3. Et pour la planète et le climat, ça change quoi de manger arc-en-ciel ?
Plus il y a de couleurs, plus l’assiette est bénéfique pour le corps et plus légère son empreinte carbone peut être. Diversifier les plantes encourage la diversité des cultures agricoles et évite la monoculture, qui épuise les sols et augmente l’usage de pesticides. Une assiette végétale et colorée a une empreinte carbone plus faible que des produits animaux ou ultra-transformés, surtout si les produits sont locaux, de saison et bio. Manger arc-en-ciel, c’est aussi préserver la biodiversité en valorisant des variétés oubliées (betterave chioggia, chou kale, tomates anciennes) et privilégier les aliments de saison et locaux pour limiter les importations et la serre chauffée.
Composer une assiette arc-en-ciel, gourmande et créative, devient ainsi une manière de végétaliser son alimentation tout en soutenant des pratiques agricoles durables. La clé: privilégier la diversité.

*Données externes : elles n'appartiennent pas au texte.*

(* ===== verification/Outputs.v ===== *)
(** * Buffered output and the Pajé trace (src/export.hpp, src/export.cpp)

    The conversions of [printf] that the exports use, the [WriteBuffer] that all
    the exports write through, and the [PajeTracer], a small state machine that
    must be initialised before use and declares each job before mentioning it. *)

From S2P Require Import Prelude Interfaces Profiles Jobs.

(** ** Conversions of printf *)

Definition nl : string := String "010" "".
Definition dq : string := String "034" "".

(** [%d], [%lu], [std::to_string] of an integer. *)
Definition fmt_d (z : Z) : string := pretty z.

(** Rounding of the quotient of two natural numbers, to nearest, ties to even. *)
Definition round_half_even (n d : Z) : Z :=
  let q := n / d in
  let r := n mod d in
  if 2 * r <? d then q
  else if d <? 2 * r then q + 1
  else if Z.even q then q else q + 1.

Fixpoint zeros (n : nat) : string := match n with O => "" | S n => String "0" (zeros n) end.

Definition pad_zeros (width : nat) (s : string) : string := zeros (width - String.length s) +:+ s.

Definition sign_str (x : Q) : string := if Qnum x <? 0 then "-" else "".

(** Decimal notation with [prec] digits after the point. *)
Definition fmt_fixed (prec : nat) (x : Q) : string :=
  let r := round_half_even (Z.abs (Qnum x) * 10 ^ Z.of_nat prec) (Zpos (Qden x)) in
  let ip := r / 10 ^ Z.of_nat prec in
  let fp := r mod 10 ^ Z.of_nat prec in
  sign_str x +:+ fmt_d ip +:+ (if prec is O then "" else String "." (pad_zeros prec (fmt_d fp))).

(** [%lf], [%Lf], [std::to_string] of a floating-point number. *)
Definition fmt_lf (x : Q) : string := fmt_fixed 6 x.

(** [%g]: six significant digits, trailing zeros removed. *)
Fixpoint leading_zeros (fuel : nat) (n d : Z) : Z :=
  match fuel with
  | O => 0
  | S fuel => if d <=? 10 * n then 1 else 1 + leading_zeros fuel (10 * n) d
  end.

(** The exponent [e] of a positive number: [10^e <= n/d < 10^(e+1)]. *)
Definition decimal_exponent (n d : Z) : Z :=
  if d <=? n then Z.of_nat (String.length (fmt_d (n / d))) - 1
  else - leading_zeros (String.length (fmt_d d)) n d.

Fixpoint drop_zeros (l : list ascii) : list ascii :=
  match l with
  | c :: l' => if Ascii.eqb c "0" then drop_zeros l'
               else if Ascii.eqb c "." then l' else l
  | [] => []
  end.
Definition strip_zeros (s : string) : string :=
  if str_contains_char "." s
  then string_of_list_ascii (List.rev (drop_zeros (List.rev (list_ascii_of_string s))))
  else s.

Definition scale (n d k : Z) : Z * Z := if 0 <=? k then (n * 10 ^ k, d) else (n, d * 10 ^ (- k)).

Definition fmt_g (x : Q) : string :=
  if Qnum x =? 0 then "0" else
  let n := Z.abs (Qnum x) in
  let d := Zpos (Qden x) in
  let e := decimal_exponent n d in
  let '(n', d') := scale n d (5 - e) in
  let m := round_half_even n' d' in
  let '(m, e) := if m =? 10 ^ 6 then (10 ^ 5, e + 1) else (m, e) in
  if (-4 <=? e) && (e <? 6)
  then strip_zeros (fmt_fixed (Z.to_nat (5 - e)) x)
  else
    let digits := fmt_d m in
    sign_str x +:+ strip_zeros (String.substring 0 1 digits +:+ String "." (String.substring 1 5 digits))
      +:+ "e" +:+ (if e <? 0 then "-" else "+") +:+ pad_zeros 2 (fmt_d (Z.abs e)).

(** [snprintf] into a buffer of [buf_size] characters, followed by the check
    that the buffer has not been filled. *)
Definition snprintf (buf_size : Z) (text : string) : result string :=
  xbt_assert (Z.of_nat (String.length text) <? buf_size - 1)
    "Writing error: buffer has been completely filled";;
  Ok text.

Example fmt_examples :
  fmt_lf (3 # 2) = "1.500000" /\ fmt_lf (- (1 # 3)) = "-0.333333" /\ fmt_lf (2000000001 # 1000000000) = "2.000000" /\
  fmt_g (3 # 2) = "1.5" /\ fmt_g 100000 = "100000" /\ fmt_g 1000000 = "1e+06" /\ fmt_g (1 # 100000) = "1e-05" /\
  fmt_g (9999995 # 10) = "1e+06" /\ fmt_g 1234567 = "1.23457e+06" /\ fmt_g (- (1 # 10)) = "-0.1" /\ fmt_g 0 = "0".
Proof. vm_compute. repeat split. Qed.

(** ** WriteBuffer *)

Record WriteBuffer := mk_WriteBuffer {
  wb_file : string;      (* what has been written into the file *)
  wb_buffer : string;    (* buffer[0 .. buffer_pos) *)
  wb_size : Z;           (* buffer_size *)
}.
#[export] Instance eta_WriteBuffer : Eta WriteBuffer := fun r =>
  mk_WriteBuffer (wb_file r) (wb_buffer r) (wb_size r).

Definition buffer_pos (wb : WriteBuffer) : Z := Z.of_nat (String.length (wb_buffer wb)).

Definition default_buffer_size : Z := 64 * 1024.

(** The file is truncated when it is opened. *)
Definition new_WriteBuffer (buffer_size : Z) : result WriteBuffer :=
  xbt_assert (0 <? buffer_size) "Invalid buffer size";;
  Ok (mk_WriteBuffer "" "" buffer_size).

Definition flush_buffer (wb : WriteBuffer) : WriteBuffer :=
  mk_WriteBuffer (wb_file wb +:+ wb_buffer wb) "" (wb_size wb).

Definition append_text (wb : WriteBuffer) (text : string) : WriteBuffer :=
  let text_length := Z.of_nat (String.length text) in
  if buffer_pos wb + text_length <? wb_size wb
  then wb <| wb_buffer := wb_buffer wb +:+ text |>
  else
    let wb := flush_buffer wb in
    if text_length <? wb_size wb
    then wb <| wb_buffer := text |>
    else wb <| wb_file := wb_file wb +:+ text |>.

(** The destructor. *)
Definition close_WriteBuffer (wb : WriteBuffer) : WriteBuffer :=
  if 0 <? buffer_pos wb then flush_buffer wb else wb.

(** What the tracers share, [flush] and [close_buffer]: closing
    the buffer writes what is left of it, so that the file is complete. *)

Definition tracer_flush (wbuf : option WriteBuffer) : result (option WriteBuffer) :=
  wb ← of_option (Abort "wrong call: _wbuf is null") wbuf;
  Ok (Some (flush_buffer wb)).

(** The file, and the tracer without its buffer. *)
Definition tracer_close_buffer (wbuf : option WriteBuffer) : result (string * option WriteBuffer) :=
  wb ← of_option (Abort "wrong call: _wbuf is null") wbuf;
  Ok (wb_file (close_WriteBuffer wb), None).

(** Everything handed to the buffer so far. *)
Definition written (wb : WriteBuffer) : string := wb_file wb +:+ wb_buffer wb.

Definition wb_wf (wb : WriteBuffer) : Prop := buffer_pos wb < wb_size wb.

Lemma append_text_written wb text : written (append_text wb text) = written wb +:+ text.
Proof.
  unfold append_text, written, flush_buffer. destruct (_ <? _); cbn.
  - by rewrite str_app_assoc.
  - destruct (_ <? _); cbn; by rewrite ?str_app_nil_r.
Qed.

Lemma append_text_wf wb text : 0 < wb_size wb -> wb_wf wb -> wb_wf (append_text wb text).
Proof.
  unfold append_text, wb_wf, flush_buffer, buffer_pos. intros Hs Hw.
  destruct (Z.ltb_spec (Z.of_nat (String.length (wb_buffer wb)) + Z.of_nat (String.length text)) (wb_size wb)); cbn.
  - rewrite str_length_app. lia.
  - destruct (Z.ltb_spec (Z.of_nat (String.length text)) (wb_size wb)); cbn; lia.
Qed.

Lemma append_text_size wb text : wb_size (append_text wb text) = wb_size wb.
Proof. unfold append_text. destruct (_ <? _); [done|]. cbn. by destruct (_ <? _). Qed.

Lemma close_written wb : wb_file (close_WriteBuffer wb) = written wb.
Proof.
  unfold close_WriteBuffer, written, buffer_pos.
  destruct (Z.ltb_spec 0 (Z.of_nat (String.length (wb_buffer wb)))); [done|].
  destruct (wb_buffer wb); [by rewrite str_app_nil_r|cbn in *; lia].
Qed.

#[export] Hint Rewrite append_text_written append_text_size close_written : batsim.

Lemma append_texts_written wb texts :
  written (foldl append_text wb texts) = written wb +:+ str_concat texts.
Proof.
  revert wb; induction texts as [|t texts IH]; intros wb; cbn; [by rewrite str_app_nil_r|].
  by rewrite IH, append_text_written, str_app_assoc.
Qed.

(** Whatever the buffer size and the sequence of texts, the closed file
    holds the texts in order and nothing else; in between, the buffer never
    overflows and the file followed by the buffer is what was appended. *)
Theorem write_buffer_contents size texts wb :
  new_WriteBuffer size = Ok wb ->
  let wb' := foldl append_text wb texts in
  wb_file (close_WriteBuffer wb') = str_concat texts /\
  buffer_pos wb' < size /\
  wb_file (flush_buffer wb') = wb_file (close_WriteBuffer wb').
Proof.
  unfold new_WriteBuffer. intros Hn. inv_ok. apply Z.ltb_lt in H. cbn.
  rewrite close_written, append_texts_written. split_and!; [done| |].
  - assert (forall wb, 0 < wb_size wb -> wb_wf wb ->
      wb_wf (foldl append_text wb texts) /\ wb_size (foldl append_text wb texts) = wb_size wb) as Hwf.
    { induction texts as [|t texts IH]; intros wb Hs Hw; cbn; [done|].
      rewrite <- (append_text_size wb t). apply IH; [by rewrite append_text_size|by apply append_text_wf]. }
    destruct (Hwf (mk_WriteBuffer "" "" size)) as [Hw Hs]; [done|done|].
    unfold wb_wf in Hw. by rewrite Hs in Hw.
  - by rewrite <- append_texts_written.
Qed.

Example write_buffer_contents_witness :
  wb_file (close_WriteBuffer (foldl append_text (mk_WriteBuffer "" "" 4) ["ab"; "c"; "defgh"; "i"])) = "abcdefghi".
Proof.
  destruct (write_buffer_contents 4 ["ab"; "c"; "defgh"; "i"] (mk_WriteBuffer "" "" 4)) as [H _]; [reflexivity|].
  exact H.
Defined.

(** ** The Pajé tracer *)

Inductive PajeTracerState := UNINITIALIZED | INITIALIZED | FINALIZED.
#[export] Instance PajeTracerState_eq_dec : EqDecision PajeTracerState.
Proof. solve_decision. Defined.

Record PajeTracer := mk_PajeTracer {
  pt_log_launchings : bool;
  pt_wbuf : option WriteBuffer;
  pt_jobs : gmap string string;      (* JobIdentifier -> Pajé representation *)
  pt_colors : list string;
  pt_state : PajeTracerState;
  pt_nb_total_jobs : Z;
}.
#[export] Instance eta_PajeTracer : Eta PajeTracer := fun r =>
  mk_PajeTracer (pt_log_launchings r) (pt_wbuf r) (pt_jobs r) (pt_colors r) (pt_state r) (pt_nb_total_jobs r).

La santé mentale bénéficie aussi de l’alimentation colorée: elle stimule l’humeur et le bien-être, car manger avec les yeux augmente le plaisir et l’énergie au quotidien. Les fruits et légumes regorgent de phytonutriments (antioxydants, flavonoïdes, caroténoïdes, anthocyanes, lutéines, allicine, etc.) qui protégent et nourrissent le corps de multiples façons. Une recherche synthétisée rappelle que la consommation élevée de fruits et légumes procure des bienfaits globaux et que la diversité couleur apporte des apports nutritionnels complémentaires.
D'où viennent les arcs-en-ciel ? - Curionautes des sciences
Pour préserver les micronutriments, privilégier les cuissons douces (vapeur, papillotes, cuisson à l’eau) et favoriser les aliments peu transformés. Certaines couleurs, comme le rouge et la luteine dans le vert, jouent des rôles spécifiques: lycopène pour le cœur, lutéine pour les yeux, anthocyanes pour le cerveau et la circulation, allicine pour l’immunité et les propriétés anti-inflammatoires.
Comment mettre en pratique dès aujourd’hui
- Ajoutez une couleur nouvelle à chaque repas, deux couleurs par repas comme règle simple.
- Préparez des buddha bowls, des salades complètes et des plats riches en légumes et protéines végétales.
- Utilisez des légumes de saison et locaux pour limiter l’empreinte carbone et soutenir les producteurs locaux.
- Congelez des fruits et légumes lorsqu’ils sont de saison pour préserver vitamines et textures.
- Explorez des variétés oubliées pour la biodiversité et la résilience des sols.